Estonian gallery chosen among top 5 at prestigious contemporary art fair
Kris Lemsalu's installation "Whole Alone 2" at the Temnikova & Kasela gallery, which shows her lying beneath a bedazzled porcelain turtle shell surrounded by eggs and smaller shells, has been named one of the best of a total of 200 galleries at the Frieze New York art fair, and earned a mention in The New York Times.
The 15,000 dollar prize for this year's most innovative stand went to Galeria Jaqueline Martins, São Paulo, with their solo presentation of Brazilian artist Martha Araújo.
Other galleries earning honorable mention were Rampa from Istanbul, Turkey; Instituto De Visión from Bogotá, Colombia; Real Fine Arts from Brooklyn, New York; and Galerie Zürcher from New York and Paris, France.

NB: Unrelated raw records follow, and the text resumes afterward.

Section Session.
Context {C : Crypto} {J : Json} {U : UrlLib} {T : StateText} {A : Aead} {O : Olm}.
Context {H : HistoryText} {X : EngineText} {S : OlmSessions} {K : OlmKeys}.
Context {EC : EciesChannel} {EK : EciesKeys} {W : PairingText} {P : PendingText}.
Context {PA : PairingAnswers} {Ch : Chrono}.
Context (opening : list event -> engine_env) (turns : nat).

(** A request to chat with this nick is one of the events. *)
Definition invited_in (events : list worker_event) (peer : string) : Prop :=
  exists action network id, E2eRequestAction action network peer id ∈ events.

End Session.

The 2015 fair was judged by an international panel of curators, comprising of Carlos Basualdo (Philadelphia Museum of Art), Hamza Walker (‘Made in LA 2016’) and Ruba Katrib (SculptureCenter).
Lemsalu's installation has been one of the most eye-catching and photographed at the fair, being also featured in art critic Martha Schwenderen's overview of the fair in The New York Times. "A comment on luxury and exotic animal parts, the project gains in visual weirdness by the sight of the artist’s long red-blond hair flowing out from the head-end of the turtle shell," Schwenderen described, adding that it is "one of the stranger solo projects at the fair."
The Frieze New York art fair, one of world's leading contemporary art fairs, opened on Thursday and will run until the coming Sunday, May 17.
Kris Lemsalu is a Tallinn and Vienna-based young Estonian artist. She has studied at the Estonian Art Academy in Tallinn, Danmarks Designskole in Copenhagen, and at the Academy of Fine Arts in Vienna.